Что приблизится к нам

По бурным волнам.

Иноуэ Танкэй. Достопримечательности Токио. Мост Адзума на фоне взрыва торпеды (1888 г.)

Вообще-то поэтика классической танка рекомендовала, чтобы авторы воспевали прежде всего природу и любовь. Однако, как мы видим, поэзия была делом живым – она приспосабливалась к изменившимся обстоятельствам.

Судя по этому стихотворению, в памяти Харуко болью отзывалось полное бессилие Японии перед пушками «черных кораблей». Однако справедливости ради отметим, что Япония в это время уделяла намного больше внимания развитию наступательных, а не оборонительных вооружений. Их основой стал флот.

В апреле был готов к эксплуатации плац в токийском районе Аояма. На этом плацу станут отныне проводиться все главные смотры второй половины правления Мэйдзи. Император делал смотры в Аояма 32 раза.

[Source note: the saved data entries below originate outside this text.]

(* ===== verification/RelationQuery.v ===== *)
(** * Queries over the relation index and its snapshots

    Models crates/parser/cce-codegraph/src/index/relation_query.rs, the query
    traits of index/snapshot_query.rs with their implementations for the
    relation index (snapshot_query/mutable_impls.rs) and for its immutable
    snapshot (snapshot_query/snapshot_impls.rs, snapshot_index.rs), and the
    precomputed maps of a snapshot (snapshot_index/query_optimized.rs). A trait
    is a class; what every implementation spells out in the same way on top of
    the other methods is defined once over the class. *)

From S2P Require Import Prelude MultiMap SortedVec Kinds EntityDiff DependencyGraph EdgeSet.
From S2P Require Import EntityIndex SymbolIndex RelationIndex DeltaDiff.
From stdpp Require Import fin_sets.
From Stdlib Require Import ZArith Lia.
#[local] Open Scope Z_scope.

Module RelationQuery.
Import Kinds EdgeSet RelationIndex DeltaDiff.

#[local] Existing Instances SymbolIndex.SymbolKey_eq_dec SymbolIndex.SymbolKey_countable.
Lemma propagate_files_sound keys m changed :
  irreflexive_at m → sound m → sound (foldl propagate_file (m, changed) keys).1.
Proof.
  revert m changed. induction keys as [|key keys IH]; intros m changed Hm Hs; [done|]. cbn [foldl].
  pose proof (propagate_file_spec m changed key Hm) as Hsp.
  destruct (propagate_file_grows m changed key Hm) as [_ Hi].
  destruct (propagate_file (m, changed) key) as [m1 changed1]. destruct Hsp as (H1 & H2 & _). simpl in Hi.
  apply IH; [done|]. intros x y Hy. destruct (decide (x = key)) as [->|Hne].
  - apply H1 in Hy as [_ Hy]. by apply (two_step_sound m).
  - rewrite H2 in Hy by done. by apply Hs.
Qed.

Lemma covers_double j m m' :
  covers j m → (∀ x y, x ≠ y → two_step m x y → y ∈ values_at m' x) → covers (S j) m'.
Proof.
  intros Hc Hm' k x y Hxy Hk Hne. apply Hm'; [done|]. simpl in Hk.
  destruct (decide (k ≤ 2 ^ j)%nat) as [Hle|Hgt]; [left; apply (Hc k); [done|lia|done]|].
  replace k with (2 ^ j + (k - 2 ^ j))%nat in Hxy by lia.
  apply nsteps_add_inv in Hxy as (z & Hxz & Hzy).
  assert (0 < 2 ^ j)%nat by (pose proof (Nat.pow_nonzero 2 j); lia).
  destruct (decide (x = z)) as [->|Hxz']; [left; apply (Hc _ _ _ Hzy); [lia|done]|].
  destruct (decide (z = y)) as [->|Hzy']; [left; apply (Hc _ _ _ Hxz); [lia|done]|].
  right. exists z. split; [apply (Hc _ _ _ Hxz)|apply (Hc _ _ _ Hzy)]; done || lia.
Qed.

В марте Токийский университет переименовали в Императорский. Его выпускникам была предоставлена немыслимая привилегия – они принимались на государственную службу без экзаменов. Это стало одной из причин того, что поступить в университет было невероятно сложно. Хотя, похоже, обучение там не стало лучше, а дух свободомыслия постепенно улетучивался.

В марте же весь холм Уэно стал собственностью императорской семьи. Теперь она владела парком площадью в 700 тысяч квадратных метров. Четыре года назад там открылся Государственный музей со ста тысячами естественнонаучных, исторических и художественных экспонатов. Двухэтажное кирпичное здание музея построил Кондер – архитектор Рокумэйкан. Предполагалось, что через какое-то время японский музей станет соперником Британского. С самого начала в правительстве договорились, что музей отойдет к правящей фамилии. А пока что он числился за Министерством двора и в его названии отсутствовало определение «императорский».

Симадзу Такако

30 июля Харуко впервые показалась на публике в европейском платье. Она присутствовала на выпускных экзаменах в школе для дочерей аристократов – Кадзоку Дзёгакко. Императрица подала знак всей стране: теперь в европейской одежде следует ходить не только мужчинам, но и женщинам. Вслед за самим императором императрица начинает выходить из «тени» на «свет». Вслед за своим супругом, который показал на себе, что будущее Японии будет скроено по военной форме европейского образца, императрица выступала в качестве модели в витрине престижного магазина.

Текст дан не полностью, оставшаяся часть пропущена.